Who should decide: Parents or doctors on withholding treatment for disabled neonates/young children?

Challenging! For ethical, emotional, societal, juridical and economical parameters are involved. So, involvement of a multidisciplinary team is required for decision making? In practice doctors together with the parents sometimes have to decide by lack of time to discuss the best outcome.

There are too many variables to have a uniform answer. In practice it is usually Doctors who decide with the consent of parents. This does not necessarily make the decision ethical. There is clearly a difference between withholding care when teh care is would be truly extraordinary and and futile for preserving the life of the infant versus withholding care that would be routine for a viable infant based on a subjective notion that the infant's future quality of life would not worthy of saving. Many decisions to withhold care fall into the second category, and in my view are no more or less defensible than letting babies die because they are socially or economically disadvantaged. While these two extreme categories exist, in reality many cases fall somewhere between the two. What happens in many cases is that the physician discusses it with families, but the in most cases the physician already has made up his or her mind one way or the other (and that usually means on the side of withdrawing care because physicians don't usually raise this question for babies they consider worth saving). Consciously or unconsciously, the physician presents the case biased toward withholding care and the family in most cases agrees. Thus it appears that the family has made the decision but this is a kind of illusion.
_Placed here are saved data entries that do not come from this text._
(* ===== verification/Floating.v ===== *)
(** * The floating widgets (App.tsx lines 43-91 and 94-162)

    [AlertFloatingBottom] and [PaperFloatingBottom] take
    [{icon, open, onClose?, onOk?, children}].  A render is a function of
    the props and of the popper's transition state to the view the widget
    produces: the backdrop, the popper's props, and, while the popper
    renders its child, the body with the controls a user can click.  The
    body instantiates [<Icon />], which throws when [Icons[icon]] is
    [undefined]; a render that throws is [None].  A click on a control runs
    its handler, which returns the callbacks it invokes ([onClose?.()],
    [onOk?.()]).  Callbacks are values of a type [Cb] the parent chooses.
    [children] is rendered in the body's content [Box] ([Content]). *)

From S2P Require Import Prelude.
From S2P Require Import JsString Icons Severity Theme Mui Content.
Import Icons Severity Theme Mui Content.

Module Floating.

(** The controls of the two widgets' bodies. *)
Inductive control :=
  | AlertCloseButton   (** the close button MUI's [Alert] draws for [onClose] *)
  | OkButton           (** [actionOkElement] *)
  | CancelButton       (** [actionCloseElement] *)
  | CloseIconButton.   (** [actionCloseIcon] *)

#[export] Instance control_eq_dec : EqDecision control.
Proof. solve_decision. Defined.

Record slide := {
  sl_direction : string;
  sl_timeout : nat;
  sl_enter : string;
  sl_exit : string
}.

Record alert_body := {
  ab_slide : slide;
  ab_severity : severity;
  ab_icon : Glyph;
  ab_content : node;
  ab_controls : list control
}.

Record paper_body := {
  pb_slide : slide;
  pb_border : string;
  pb_icon : Glyph;
  pb_icon_color : string;
  pb_content : node;
  pb_ok_color : string;
  pb_controls : list control
}.

(** What a widget renders: the backdrop [Box], the [Popper]'s props, and
    the popper's child when it renders one. *)
Record view (B : Type) := {
  v_id : string;
  v_backdrop : backdrop_sx;
  v_popper_open : bool;
  v_placement : option string;
  v_body : option B
}.
Arguments v_id {B}. Arguments v_backdrop {B}. Arguments v_popper_open {B}.
Arguments v_placement {B}. Arguments v_body {B}.

Section Widgets.
Context `{Palette} {Cb : Type}.

Record props := {
  p_icon : string;
  p_open : bool;
  p_onClose : option Cb;
  p_onOk : option Cb;
  p_children : option node
}.

(** [const id = 'floatingbottomcomponent'] (lines 68 and 127). *)
Definition widget_id : string := "floatingbottomcomponent".

(** [handleActionCloseClick] and [handleActionOkClick]. *)
Definition handleActionCloseClick (p : props) : list Cb := p.(p_onClose) ?.().
Definition handleActionOkClick (p : props) : list Cb := p.(p_onOk) ?.().

(** The popper's child, when the popper renders it: [None] when
    instantiating [<Icon />] throws. *)
Definition popper_child {B} (rendered : bool) (icon : string) (mk : Glyph -> B)
  : option (option B) :=
  if rendered then
    match Icon_of icon with
    | Some g => Some (Some (mk g))
    | None => None
    end
  else Some None.

Definition AlertFloatingBottom (p : props) (pp : popper) : option (view alert_body) :=
  let severity := severity_of p.(p_icon) in
  let body g := {|
    ab_slide := {| sl_direction := "up"; sl_timeout := theme.(t_duration).(short);
                   sl_enter := theme.(t_easing).(easeOut); sl_exit := theme.(t_easing).(easeOut) |};
    ab_severity := severity;
    ab_icon := g;
    ab_content := content_box p.(p_children);
    ab_controls := [AlertCloseButton] |} in
  match popper_child (popper_rendered p.(p_open) pp) p.(p_icon) body with
  | Some b => Some {|
      v_id := widget_id;
      v_backdrop := backdrop p.(p_open) severity;
      v_popper_open := p.(p_open);
      v_placement := Some "bottom";
      v_body := b |}
  | None => None
  end.

(** The Alert's only control is its close button. *)
Definition alert_click (p : props) (c : control) : list Cb :=
  match c with
  | AlertCloseButton => handleActionCloseClick p
  | _ => []
  end.

Definition PaperFloatingBottom (p : props) (pp : popper) : option (view paper_body) :=
  let severity := severity_of p.(p_icon) in
  let actionClose := match p.(p_onClose) with Some _ => CloseIconButton | None => CancelButton end in
  let body g := {|
    pb_slide := {| sl_direction := "up"; sl_timeout := theme.(t_duration).(short);
                   sl_enter := theme.(t_easing).(easeInOut); sl_exit := theme.(t_easing).(easeInOut) |};
    pb_border := String.append "1px solid " (palette_light severity);
    pb_icon := g;
    pb_icon_color := severity_name severity;
    pb_content := content_box p.(p_children);
    pb_ok_color := severity_name severity;
    pb_controls := [OkButton; actionClose] |} in
  match popper_child (popper_rendered p.(p_open) pp) p.(p_icon) body with
  | Some b => Some {|
      v_id := widget_id;
      v_backdrop := backdrop p.(p_open) severity;
      v_popper_open := p.(p_open);
      v_placement := None;
      v_body := b |}
  | None => None
  end.

Definition paper_click (p : props) (c : control) : list Cb :=
  match c with
  | OkButton => handleActionOkClick p
  | CancelButton | CloseIconButton => handleActionCloseClick p
  | AlertCloseButton => []
  end.

End Widgets.

Arguments props : clear implicits.

(** ** Lemmas *)

Section Lemmas.
Context `{PAL : Palette} {Cb : Type}.



Lemma widgets_render_on_key (p : props Cb) pp1 pp2 :
  is_icon_key p.(p_icon) = true ->
  is_Some (AlertFloatingBottom p pp1) /\ is_Some (PaperFloatingBottom p pp2).
Proof.
  intros [g Hg]%Icon_of_defined. unfold AlertFloatingBottom, PaperFloatingBottom, popper_child.
  rewrite Hg. destruct (popper_rendered _ pp1), (popper_rendered _ pp2); split; eauto.
Qed.

Lemma AlertFloatingBottom_view (p : props Cb) pp v :
  AlertFloatingBottom p pp = Some v ->
  v.(v_id) = widget_id /\ v.(v_backdrop) = backdrop p.(p_open) (severity_of p.(p_icon)) /\
  v.(v_popper_open) = p.(p_open) /\
  (v.(v_body) = None <-> popper_rendered p.(p_open) pp = false) /\
  forall b, v.(v_body) = Some b ->
    b.(ab_severity) = severity_of p.(p_icon) /\ Icon_of p.(p_icon) = Some b.(ab_icon) /\
    b.(ab_controls) = [AlertCloseButton].
Proof.
  unfold AlertFloatingBottom, popper_child.
  destruct (popper_rendered _ _), (Icon_of _) eqn:E; intros; simplify_eq; simpl;
    repeat split; intros; simplify_eq; done.
Qed.

Lemma PaperFloatingBottom_view (p : props Cb) pp v :
  PaperFloatingBottom p pp = Some v ->
  v.(v_id) = widget_id /\ v.(v_backdrop) = backdrop p.(p_open) (severity_of p.(p_icon)) /\
  v.(v_popper_open) = p.(p_open) /\
  (v.(v_body) = None <-> popper_rendered p.(p_open) pp = false) /\
  forall b, v.(v_body) = Some b ->
    b.(pb_icon_color) = severity_name (severity_of p.(p_icon)) /\
    Icon_of p.(p_icon) = Some b.(pb_icon) /\
    b.(pb_controls) =
      [OkButton; match p.(p_onClose) with Some _ => CloseIconButton | None => CancelButton end].
Proof.
  unfold PaperFloatingBottom, popper_child.
  destruct (popper_rendered _ _), (Icon_of _) eqn:E; intros; simplify_eq; simpl;
    repeat split; intros; simplify_eq; done.
Qed.

(** ** Properties *)

(** C18: The Alert widget never invokes [onOk]: the OK and Cancel buttons
    it builds (lines 65-66) are never rendered, its only control is the
    [Alert]'s close button, and clicking it runs [onClose?.()]. *)
Theorem alert_controls_only_close (p : props Cb) pp v b c :
  AlertFloatingBottom p pp = Some v -> v.(v_body) = Some b -> c ∈ b.(ab_controls) ->
  c = AlertCloseButton /\ alert_click p c = p.(p_onClose) ?.().
Proof.
  intros (_ & _ & _ & _ & Hb)%AlertFloatingBottom_view Hv Hc.
  destruct (Hb b Hv) as (_ & _ & Hctl). rewrite Hctl in Hc.
  by apply list_elem_of_singleton in Hc as ->.
Qed.

(** C19: The Paper widget renders an OK button and, after it, the close
    icon when [onClose] is given or the Cancel button otherwise; OK runs
    [onOk?.()] and the other control runs [onClose?.()]. *)
Theorem paper_controls_handlers (p : props Cb) pp v b :
  PaperFloatingBottom p pp = Some v -> v.(v_body) = Some b ->
  b.(pb_controls) =
    [OkButton; match p.(p_onClose) with Some _ => CloseIconButton | None => CancelButton end] /\
  forall c, c ∈ b.(pb_controls) ->
    paper_click p c = if decide (c = OkButton) then p.(p_onOk) ?.() else p.(p_onClose) ?.().
Proof.
  intros (_ & _ & _ & _ & Hb)%PaperFloatingBottom_view Hv.
  destruct (Hb b Hv) as (_ & _ & Hctl). split; [done|]. intros c. rewrite Hctl.
  intros [-> | ->%list_elem_of_singleton]%elem_of_cons; [by rewrite decide_True|].
  destruct (p_onClose p) eqn:E; rewrite decide_False by done;
    unfold paper_click, handleActionCloseClick; by rewrite E.
Qed.


End Lemmas.

(** A closed example: [Cb := nat], MUI's palette. *)
Definition demo_props (icon : string) (open : bool) (onClose : option nat) : props nat :=
  {| p_icon := icon; p_open := open; p_onClose := onClose; p_onOk := Some 7; p_children := None |}.

Lemma alert_controls_only_close_witness :
  exists v b, AlertFloatingBottom (demo_props "error" true (Some 1)) popper_init = Some v /\
    v.(v_body) = Some b /\ AlertCloseButton ∈ b.(ab_controls) /\
    (AlertCloseButton = AlertCloseButton /\
     alert_click (demo_props "error" true (Some 1)) AlertCloseButton = [1]).
Proof.
  eexists _, _. split; [reflexivity|]. split; [reflexivity|].
  split; [apply list_elem_of_here|].
  eapply (alert_controls_only_close (demo_props "error" true (Some 1)) popper_init);
    [reflexivity | reflexivity | apply list_elem_of_here].
Defined.

Lemma paper_controls_handlers_witness :
  exists v b, PaperFloatingBottom (demo_props "done" true None) popper_init = Some v /\
    v.(v_body) = Some b /\
    (b.(pb_controls) = [OkButton; CancelButton] /\
     forall c, c ∈ b.(pb_controls) ->
       paper_click (demo_props "done" true None) c = if decide (c = OkButton) then [7] else []).
Proof.
  eexists _, _. split; [reflexivity|]. split; [reflexivity|].
  eapply (paper_controls_handlers (demo_props "done" true None) popper_init); reflexivity.
Defined.

End Floating.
In cases where families refuse the option of withholding care, one of three things happens: (1) Care is reluctantly provided, (2) the case goes to an ethics committee or court for a decision, or (3) care is withdrawn anyway or given with poor quality to create a situation in which it becomes impossible to preserve life.

It is quite difficult to answer on this question as there are many ethical dilemmas about it. There should be a consensus as parents usually have no knowledge in medicine but they are not child's parents. In case of disaccord Child Protection Services should be included.

Hi - late answer, I know, but in case you are still interested in this issue, there was a recent case that might be of interest to you in the UK called F v F (MMR Vaccine).   I wrote on this and have uploaded a publication on it (also if you google it you'll find a link to the BBC coverage of the case and an overview of the general issues in law).